#### [Items from a data source]
= = = =

(* ===== verification/PlanMemory.v ===== *)
(** * What planning remembers ([internal/engine/memory.go])

    The decisions earlier cycles recorded, the rediscoveries an operator asked
    for, and the work already recorded: the queries of the store that find
    them ([store/queries.go], [store/requests.go]) and the rules that keep a
    plan from repeating them. *)
From S2P Require Import Prelude GoStrings Utf8 Runes WireJson Enums Types GoErrors Config GoTime Model Samples Strconv Store StoreTasks Runtime Dependencies PlanRules GitOps Actor.
Local Open Scope string_scope.
Local Open Scope list_scope.
Local Open Scope N_scope.

(** The orders of the queries: rows by [rowid], oldest first. *)
Class Rows := {
  by_rowid : list DecisionRecord -> list DecisionRecord;
  by_rowid_perm rows : by_rowid rows ≡ₚ rows;
  requests_by_rowid : list OperatorRequest -> list OperatorRequest;
  requests_by_rowid_perm rows : requests_by_rowid rows ≡ₚ rows;
}.

(** ** Queries of the store *)

Section queries.
Context `{Unicode} `{TextCases} `{World} `{Rows}.

Definition tasks_of (db : Db) : list Task := (map_to_list (db_tasks db)).*2.
Definition decisions_of (db : Db) : list DecisionRecord := (map_to_list (db_decisions db)).*2.

(** The work an accepted proposal may repeat.  A row is compared with the
    proposals of its own target. *)
Definition recorded_row (repository : string) (proposals : list Proposal) (t : Task) : bool :=
  EqualASCII (Config_GitHubRepo (Task_Config t)) repository
  && negb (bool_decide (Task_Status t = StatusCancelled)) && negb (Archived t)
  && existsb (fun p => bool_decide (Proposal_Decision p = DecisionAccepted)
       && bool_decide (Proposal_Target (Task_Proposal t) = Proposal_Target p)
       && (EqualASCII (TrimSpace (Proposal_Title (Task_Proposal t))) (TrimSpace (Proposal_Title p))
           || bool_decide (Proposal_ProblemIdentity (Task_Proposal t) = Proposal_ProblemIdentity p))) proposals.
(** The targets in the order of their first accepted proposal. *)
Definition accepted_targets (proposals : list Proposal) : list string :=
  foldl (fun order p =>
    if bool_decide (Proposal_Decision p = DecisionAccepted) && negb (bool_decide (Proposal_Target p ∈ order))
    then order ++ [Proposal_Target p] else order) [] proposals.
Definition DuplicateTasks (repository : string) (proposals : list Proposal) (db : Db) : list Task :=
  flat_map (fun target => List.filter (fun t => bool_decide (Proposal_Target (Task_Proposal t) = target)
                                                && recorded_row repository proposals t) (tasks_of db))
    (accepted_targets proposals).

(** [decisionRecords]: an alternative an accepted proposal of its cycle absorbed
    is left out. *)
Definition absorbs (d a : DecisionRecord) : bool :=
  EqualASCII (DecisionRecord_Repository a) (DecisionRecord_Repository d)
  && bool_decide (DecisionRecord_Target a = DecisionRecord_Target d)
  && bool_decide (DecisionRecord_ProblemKey a = DecisionRecord_ProblemKey d)
  && bool_decide (DecisionRecord_CycleID a = DecisionRecord_CycleID d)
  && bool_decide (DecisionRecord_Decision a = DecisionAccepted).
Definition decision_row (repository : string) (db : Db) (d : DecisionRecord) : bool :=
  EqualASCII (DecisionRecord_Repository d) repository && negb (bool_decide (DecisionRecord_ProblemKey d = ""))
  && (bool_decide (DecisionRecord_Decision d = DecisionAccepted) || negb (existsb (absorbs d) (decisions_of db))).
Definition decision_rows (repository : string) (db : Db) (P : DecisionRecord -> bool) : list DecisionRecord :=
  rev (by_rowid (List.filter (fun d => decision_row repository db d && P d) (decisions_of db))).
Definition DecisionMemory (repository : string) (targets : list string) (db : Db) : list DecisionRecord :=
  take 100 (decision_rows repository db (fun d => bool_decide (DecisionRecord_Target d ∈ targets))).
Definition DecisionsForProblem (repository target problem : string) (db : Db) : list DecisionRecord :=
  decision_rows repository db (fun d => bool_decide (DecisionRecord_Target d = target)
                                        && bool_decide (DecisionRecord_ProblemKey d = problem)).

= = = =

#### [Work instructions]
The expected result is a copy of each line in the records where "proposals" appears.

#### [Written answer]
    proposals of its own target. *)
Definition recorded_row (repository : string) (proposals : list Proposal) (t : Task) : bool :=
           || bool_decide (Proposal_ProblemIdentity (Task_Proposal t) = Proposal_ProblemIdentity p))) proposals.
Definition accepted_targets (proposals : list Proposal) : list string :=
    then order ++ [Proposal_Target p] else order) [] proposals.
Definition DuplicateTasks (repository : string) (proposals : list Proposal) (db : Db) : list Task :=
                                                && recorded_row repository proposals t) (tasks_of db))
    (accepted_targets proposals).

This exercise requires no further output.